Derek was carrying a projector, a laptop, and a box of doughnuts. He slid the doughnuts on the table and opened the box. A sickly sweet aroma filled the room. “They’re Krispy Kreme,” he said. “I drove all the way to Beaverton.”

A girl was missing and Derek was buying doughnuts. Nice. Susan glanced at Clay. But he didn’t launch into a lecture about the grave nature of the situation. He took two doughnuts, and bit into one. “They’re better when they’re fresh,” he announced.

Ian took an apple fritter. “You don’t want one?” he asked Susan.

Susan did. But she didn’t want to make Derek look good. “I’m fine,” she said.

Derek fiddled with the equipment. “I’ll just get set up,” he said. He opened the laptop and turned on the projector, and a square of color appeared on the white wall. Susan watched as the blur focused into a PowerPoint title page. On a bloodred background, a Halloween font read THE SCHOOLGIRL KILLER.

“The Schoolgirl Killer?” Clay asked skeptically. White clumps of doughnut glaze clung to the corners of his mouth. His voice was fat with sugar.

Derek glanced down shyly. “I’ve been working on a name.”

“Too literal,” Clay said. “We need something snappy.”

“How about the Willamette Strangler?” Derek said.

Ian shrugged. “It’s a little derivative.”

“It’s too bad he doesn’t eat them,” Clay said dryly. “Then we could come up with something really clever.”

“So the third girl’s been missing how long?” asked Susan.

Derek cleared his throat. “Right. Sorry.” He faced the group authoritatively, his fists on the table. “Let’s start with Lee Robinson, Cleveland High. She disappeared in October. She had jazz-choir practice after school. When it was over, she left the gym, where practice was held, and told some friends that she was walking home. She lived ten blocks away.”

Susan flipped open her notebook. “Was it dark?” she asked.

“No,” Derek said. “But close. Lee never arrived home. When she was about an hour late for dinner, her mother started calling her friends. And then, at nine-thirty, she called the police. They’re not thinking the worst yet.”

Derek hit a button on the laptop and the title page dissolved into the image of a scanned Herald news story. “This is the first story we ran, on the front page of Metro, October 29, forty-eight hours after Lee’s disappearance.” Susan felt a jolt of sadness at the sight of the girl’s school picture: flat brown hair, braces, jazz-choir sweatshirt, pimples, blue eye shadow, and lip gloss. Derek continued: “The cops ask anyone with information to call a hot line. They got over a thousand calls. Nothing panned out.”

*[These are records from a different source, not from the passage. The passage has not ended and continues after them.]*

(* ===== verification/ContractTableTheorems.v ===== *)
(** * Contract tables: sequences of intrinsics

    The database intrinsics as commands ([table_op]) a contract may issue in any
    order and with any arguments, from any receiver.  Every state they reach is
    well-formed and charges RAM exactly; the exceptions they throw are the ones
    contracts can cause, with one exception that [previous_of_removed_table]
    states. *)

From S2P Require Import Prelude Exceptions Types ObjectIndex IteratorCache Authority.
From S2P Require Import AuthorizationManager ContractTables SecondaryIndex ContractTableProps.
From S2P Require Import ContractTableOps SecondaryIndexOps ContractTableWalk SecondaryIndexWalk.

Section theorems.
Context `{SoftFloat} {TT KT IT : Type}.
Context `{!ObjectIndex table_id_object TT tid_conflict}.
Context `{!ObjectIndex key_value_object KT kv_conflict}.
Context `{!ObjectIndex index_object IT ix_conflict}.
Notation state := (@table_state TT KT IT).
Implicit Types (s : state) (c : context_info).

(** The intrinsics of a secondary index. *)
Inductive index_op : Type :=
| op_idx_store (scope table payer id : Z) (value : secondary_key)
| op_idx_update (it payer : Z) (value : secondary_key)
| op_idx_remove (it : Z)
| op_idx_get (it : Z)
| op_find_secondary (code scope table : Z) (value : secondary_key)
| op_lowerbound_secondary (code scope table : Z) (value : secondary_key)
| op_upperbound_secondary (code scope table : Z) (value : secondary_key)
| op_end_secondary (code scope table : Z)
| op_next_secondary (it : Z)
| op_previous_secondary (it : Z)
| op_find_primary (code scope table primary : Z)
| op_lowerbound_primary (code scope table primary : Z)
| op_upperbound_primary (code scope table primary : Z)
| op_next_primary (it : Z)
| op_previous_primary (it : Z).

Inductive table_op : Type :=
| op_store (scope table payer id : Z) (buffer : list Z)
| op_update (it payer : Z) (buffer : list Z)
| op_remove (it : Z)
| op_get (it buffer_size : Z)
| op_next (it : Z)
| op_previous (it : Z)
| op_find (code scope table id : Z)
| op_lowerbound (code scope table id : Z)
| op_upperbound (code scope table id : Z)
| op_end (code scope table : Z)
| op_index (k : index_kind) (o : index_op).

Definition run_index (k : index_kind) c (o : index_op) s : res state :=
  match o with
  | op_idx_store scope table payer id value => snd <$> ix_store k c scope table payer id value s
  | op_idx_update it payer value => ix_update k c it payer value s
  | op_idx_remove it => ix_remove k c it s
  | op_idx_get it => _ ← ix_get k it s; Ok s
  | op_find_secondary code scope table value => Ok (find_secondary k code scope table value s).2
  | op_lowerbound_secondary code scope table value => Ok (lowerbound_secondary k code scope table value s).2
  | op_upperbound_secondary code scope table value => Ok (upperbound_secondary k code scope table value s).2
  | op_end_secondary code scope table => Ok (end_secondary k code scope table s).2
  | op_next_secondary it => snd <$> next_secondary k it s
  | op_previous_secondary it => snd <$> previous_secondary k it s
  | op_find_primary code scope table primary => Ok (find_primary k code scope table primary s).2
  | op_lowerbound_primary code scope table primary => Ok (lowerbound_primary k code scope table primary s).2
  | op_upperbound_primary code scope table primary => Ok (upperbound_primary k code scope table primary s).2
  | op_next_primary it => snd <$> next_primary k it s
  | op_previous_primary it => snd <$> previous_primary k it s
  end.

Definition run_op c (o : table_op) s : res state :=
  match o with
  | op_store scope table payer id buffer => snd <$> db_store_i64_receiver c scope table payer id buffer s
  | op_update it payer buffer => db_update_i64 c it payer buffer s
  | op_remove it => db_remove_i64 c it s
  | op_get it n => _ ← db_get_i64 it n s; Ok s
  | op_next it => snd <$> db_next_i64 it s
  | op_previous it => snd <$> db_previous_i64 it s
  | op_find code scope table id => Ok (db_find_i64 code scope table id s).2
  | op_lowerbound code scope table id => Ok (db_lowerbound_i64 code scope table id s).2
  | op_upperbound code scope table id => Ok (db_upperbound_i64 code scope table id s).2
  | op_end code scope table => Ok (db_end_i64 code scope table s).2
  | op_index k o => run_index k c o s
  end.

(** Buffers come from the 32-bit memory of a contract, iterators are [int]s. *)
Definition op_fits (o : table_op) : Prop :=
  match o with
  | op_store _ _ _ _ b | op_update _ _ b => zlength b < 2 ^ 32
  | op_previous it | op_index _ (op_previous_secondary it) | op_index _ (op_previous_primary it) => int_min <= it
  | _ => True
  end.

“You’re sure you don’t want an apple fritter?” Ian asked Susan.

“Yes,” Susan said.

Derek hit a key again. The story dissolved into another slide, an image of the front page. “The November first story was front-page news. ‘Girl Missing.’” The school picture was there again, along with a picture of Lee’s mother, father, and brother at a neighborhood vigil.

“There were two more stories after that, with very little new info,” Derek said. Another slide. This one was dated November 7, another front-page headline: MISSING GIRL FOUND DEAD. “A search and rescue volunteer found her in mud on the banks of Ross Island. She’d been raped and strangled to death. The ME estimated that she had been in the mud for a week.”

There was a story every day for the next week: rumors, leads, neighbors remembering how lovely Lee was, classmate vigils, church services, a growing reward fund for information leading to the killer.

“On February second, Dana Stamp finished up a Lincoln High dance-team practice,” Derek said. “She showered, said goodbye to friends, and headed to her car, which was parked in the student parking lot. She never made it home. Her mother, a real estate agent, was showing a house on the east side and didn’t get home until nine P.M. She called the police just before midnight.” Slide. ANOTHER GIRL MISSING screamed the front page of the February 3 issue of the Herald.